L’analista locale del mercato dell’energia meteorologica Tim Buckley ha affermato che la dichiarazione è un passo avanti, tuttavia tutti i rami della presidenza vorrebbero lavorare collettivamente.

“Il ministro dell’Energia Chris Bowen ha ragione nell’aprire l’eolico offshore per una sessione pubblica”, ha affermato Buckley.

“La crescita dell’eolico offshore richiede un livello eccessivo di assistenza alla copertura e pianificazione anticipata a causa delle complicate catene di approvvigionamento che devono essere sviluppate in Australia e dei migliori prezzi di costruzione.

“Dobbiamo soppesare i prezzi extra associati alla costruzione di impianti eolici offshore e vedere dove ha sostanzialmente più senso finanziario.

“Dobbiamo valere la natura di bilanciamento o carico di base della tecnologia, per aiutare la natura generalmente intermittente dell’eolico onshore e del {solare}”.

Gippsland passa dal carbone all’eolico

Il signor Bowen ha detto che la proposta Star of the South al largo della costa vittoriana nello Stretto di Bass genererebbe energia elettrica sufficiente per soddisfare il 20% del fabbisogno energetico del Victoria.

Star of the South è di proprietà danese ed è stato il principale parco eolico offshore proposto, anticipato 4 anni fa.

La società prevede di costruire fino a 200 generatori eolici, con il più vicino situato a 7 chilometri dalla costa.

Erin Coldham, capo del governo della Star of the South, afferma che la società spera di avviare la tecnologia energetica prima della prevista chiusura della Yallourn Energy Station nel 2028.

“C’è un orgoglioso passato storico qui di tecnologia energetica per più di 100 anni, quindi c’è davvero un buon ingresso nella rete che fornisce al resto della costa orientale, le profondità oceaniche sono buone e ci sono alcune circostanze del vento davvero distintive”, la signora Coldham menzionato.

L’obiettivo aziendale di iniziare a costruire nel 2025 e afferma che la missione creerebbe 2.000 posti di lavoro nell’edilizia e 200 ruoli operativi in ​​corso.

La sessione inizia ora

L’annuncio del signor Bowen avverte dell’inizio di un intervallo di sessione di 60 giorni con le comunità ei clienti delle acque all’interno delle aree designate.

La Divisione federale per il cambiamento climatico locale, l’energia, l’atmosfera e l’acqua faciliterà il corso della sessione.

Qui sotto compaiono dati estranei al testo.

Lemma appends_when (h : handle) (b : bool) (data : string) :
  appends h (if b then data else "") (if b then Write h data else ret tt).
Proof. destruct b; [apply appends_Write | apply appends_ret]. Qed.

Lemma appends_eq (h : handle) (a b : string) (m : io unit) :
  a = b -> appends h a m -> appends h b m.
Proof. now intros ->. Qed.

(** ** The writer *)

Section WriterFacts.

Variable fileCreate : Z.
Variable defByte : ascii -> ascii.
Variable name : string.
Variable once : bool.

Lemma defName_loop_map (r n : string) :
  Writer.defName_loop defByte r n = r +:+ string_map defByte n.
Proof.
  revert r. induction n as [|b n IH]; intros r; cbn.
  - now rewrite sapp_nil_r.
  - now rewrite IH, sapp_assoc.
Qed.

Lemma defName_guard (iname : string) :
  Writer.defName defByte name iname
  = guard_of defByte (Writer.includeName name iname).
Proof.
  unfold Writer.defName, guard_of. now rewrite defName_loop_map, sapp_assoc.
Qed.

Lemma appends_writeInclude (h : handle) (iname : string) :
  appends h (include_directive (Writer.includeName name iname) +:+ nl)
    (Writer.writeInclude name h iname).
Proof.
  unfold Writer.writeInclude, include_directive.
  eapply appends_eq; [|apply appends_Write]. text_eq.
Qed.

Lemma appends_writeIncludes (h : handle) (inc : list string) :
  appends h (unlines (source_lines (Writer.includeName name <$> inc)))
    (Writer.writeIncludes name h inc).
Proof.
  induction inc as [|i inc IH]; cbn.
  - apply appends_ret.
  - eapply appends_eq; [|apply appends_bind;
      [apply appends_writeInclude | exact IH]].
    text_eq.
Qed.

Lemma appends_writeHeader (h : handle) (iname : string) :
  let def := Writer.defName defByte name iname in
  appends h
    (unlines ((if once then ["#pragma once"; ""] else []) ++
              ["#ifndef " +:+ def; "#define " +:+ def; ""]))
    (Writer.writeHeader defByte name once h iname).
Proof.
  intros def. unfold Writer.writeHeader. fold def.
  rewrite unlines_app. apply appends_bind.
  - destruct once; [|apply appends_ret].
    eapply appends_eq; [|apply appends_Write]. text_eq.
  - eapply appends_eq; [|apply appends_Write]. text_eq.
Qed.

Lemma appends_writeFooter (h : handle) (iname : string) :
  appends h (unlines ["#endif //" +:+ Writer.defName defByte name iname])
    (Writer.writeFooter defByte name h iname).
Proof.
  unfold Writer.writeFooter.
  eapply appends_eq; [|apply appends_Write]. text_eq.
Qed.

(** The body of [createNamedInc] writes the guarded text. *)
Lemma appends_inc_body (h : handle) (iname : string) (inc : list string) :
  appends h
    (unlines (guarded_lines once (Writer.defName defByte name iname)
                (Writer.includeName name <$> inc)))
    (Writer.writeHeader defByte name once h iname ;;
     Writer.writeIncludes name h inc ;;
     (if (0 <? length inc)%nat then Write h nl else ret tt) ;;
     Writer.writeFooter defByte name h iname).
Proof.
  eapply appends_eq; cycle 1.
  - apply appends_bind; [apply appends_writeHeader|].
    apply appends_bind; [apply appends_writeIncludes|].
    apply appends_bind; [|apply appends_writeFooter].
    apply (appends_when h (0 <? length inc)%nat nl).
  - unfold guarded_lines, source_lines.
    rewrite app_assoc, (unlines_app (_ ++ _)), (unlines_app (_ <$> _)),
      (unlines_app (match _ with [] => [] | _ => _ end)).
    do 2 f_equal. now destruct inc.
Qed.

Lemma writes_writeIncludes (h : handle) (inc : list string) :
  writes (length inc) (Writer.writeIncludes name h inc).
Proof.
  induction inc as [|i inc IH]; cbn [Writer.writeIncludes length].
  - apply writes_ret.
  - apply (writes_bind 1 (length inc)); [apply writes_Write | exact IH].
Qed.

Lemma writes_inc_body (h : handle) (iname : string) (inc : list string) :
  writes (inc_writes once inc)
    (Writer.writeHeader defByte name once h iname ;;
     Writer.writeIncludes name h inc ;;
     (if (0 <? length inc)%nat then Write h nl else ret tt) ;;
     Writer.writeFooter defByte name h iname).
Proof.
  eapply writes_eq; cycle 1.
  - apply writes_bind.
    + unfold Writer.writeHeader. apply writes_bind.
      * apply (writes_when h once).
      * apply writes_Write.
    + apply writes_bind; [apply writes_writeIncludes|].
      apply writes_bind; [apply (writes_when h (0 <? length inc)%nat)|].
      apply writes_Write.
  - unfold inc_writes. lia.
Qed.

(** [createFile]. *)
Lemma createFile_unfold (fname : string) (w : world) :
  Writer.createFile fileCreate fname w
  = match abs w (ToLower fname) with
    | None => (Err ENOWD, w)
    | Some fn =>
        match OpenFile fn fileCreate Writer.fileMode w with
        | (Ok fd, w1) => (Ok (fd, fn), w1)
        | (Err e, w1) => (Err e, w1)
        end
    end.
Proof.
  unfold Writer.createFile, bind, Abs, ret.
  destruct (abs w (ToLower fname)); [|reflexivity].
  now destruct (OpenFile _ _ _ w) as [[fd|e] w1].
Qed.

Lemma createFile_exists (fname fn c : string) (w : world) :
  has_flag fileCreate O_CREATE = true -> exclusive fileCreate = true ->
  abs w (ToLower fname) = Some fn -> files w !! fn = Some c ->
  Writer.createFile fileCreate fname w = (Err EEXIST, w).
Proof.
  unfold exclusive. intros C X A F.
  rewrite createFile_unfold, A. unfold OpenFile. now rewrite F, C, X.
Qed.

Lemma createFile_fresh (fname fn : string) (w : world) :
  creating fileCreate ->
  abs w (ToLower fname) = Some fn -> denied w fn = false ->
  files w !! fn = None \/ exclusive fileCreate = false ->
  Writer.createFile fileCreate fname w
  = (Ok (fn, fn), set_files (insert fn "") w).
Proof.
  unfold exclusive. intros [C T] A D F.
  rewrite createFile_unfold, A. unfold OpenFile.
  destruct (files w !! fn) eqn:E.
  - destruct F as [F|F]; [discriminate F|].
    now rewrite C, F, D, T.
  - now rewrite C, D.
Qed.

Lemma createFile_inv (fname : string) (w w1 : world)
    (r : result (handle * string)) :
  creating fileCreate ->
  Writer.createFile fileCreate fname w = (r, w1) ->
  match r with
  | Ok (h, fn) =>
      h = fn /\ abs w (ToLower fname) = Some fn /\ denied w fn = false /\
      (exclusive fileCreate = true -> files w !! fn = None) /\
      w1 = set_files (insert fn "") w
  | Err e => w1 = w /\ e <> EIO
  end.
Proof.
  unfold exclusive. intros [C T]. rewrite createFile_unfold.
  destruct (abs w (ToLower fname)) as [fn|] eqn:A.
  2:{ intros [= <- <-]. easy. }
  unfold OpenFile. rewrite C, T. cbn [negb andb].
  destruct (files w !! fn) eqn:F, (has_flag fileCreate O_EXCL),
    (denied w fn) eqn:D; cbn -[insert]; intros [= <- <-]; easy.
Qed.

(** The file that exclusive creation has opened was not there, and can be
    removed. *)
Lemma createFile_opened (fname h fn : string) (w w1 : world) :
  creating fileCreate ->
  Writer.createFile fileCreate fname w = (Ok (h, fn), w1) ->
  denied w fn = false /\
  (exclusive fileCreate = true -> files w !! fn = None /\ stuck w fn = false) /\
  (files w !! fn = None -> stuck w fn = false).
Proof.
  intros C CF. apply createFile_inv in CF; [|exact C].
  destruct CF as (_ & _ & D & X & _).
  split; [exact D|]. split.
  - intros E. split; [auto|]. apply denied_fresh; auto.
  - now apply denied_fresh.
Qed.

(** [createNamedInc] and [createNamedSrc], through their common shape. *)
Section CreateThen.

Variable body : handle -> io unit.
Variable text : string.
Hypothesis creates : creating fileCreate.
Hypothesis body_appends : forall h, appends h text (body h).

Lemma create_then_Ok (fname : string) (u : unit) (w w' : world) :
  create_then fileCreate fname body w = (Ok u, w') ->
  exists fn,
    abs w (ToLower fname) = Some fn /\ denied w fn = false /\
    (exclusive fileCreate = true -> files w !! fn = None) /\
    files w' = <[fn := text]> (files w) /\ same_env w w'.
Proof.
  unfold create_then.
  destruct (Writer.createFile fileCreate fname w) as [[[h fn]|e] w1] eqn:CF;
    [|discriminate].
  apply createFile_inv in CF; [|exact creates].
  destruct CF as (-> & A & D & X & ->).
  unfold Writer.deferred, Close.
  destruct (body_appends fn (set_files (insert fn "") w))
    as (E & (d & F & _ & T) & _ & _).
  destruct (body fn _) as [[[]|e] w2]; [|discriminate].
  intros [= _ <-]. exists fn. cbn in *.
  rewrite (T eq_refl) in F. rewrite alter_insert_eq in F.
  split; [exact A|]. split; [exact D|]. split; [exact X|].
  split; [exact F|exact E].
Qed.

Le sollecitazioni di trasmissione, che dovrebbero essere sopra il pavimento, andranno dalla zona del vento alla rete energetica all’interno della Latrobe Valley, che al momento invia l’energia generata dalle stazioni energetiche di Yallourn e Loy Yang.

“È essenziale che i punti che circondano le sollecitazioni di trasmissione attraverso la proprietà personale per collegare attività rinnovabili su vasta scala alla rete nazionale siano trattati in modo sensibile e trasparente”, ha affermato il membro federale dei Nationals per Gippsland Darren Chester.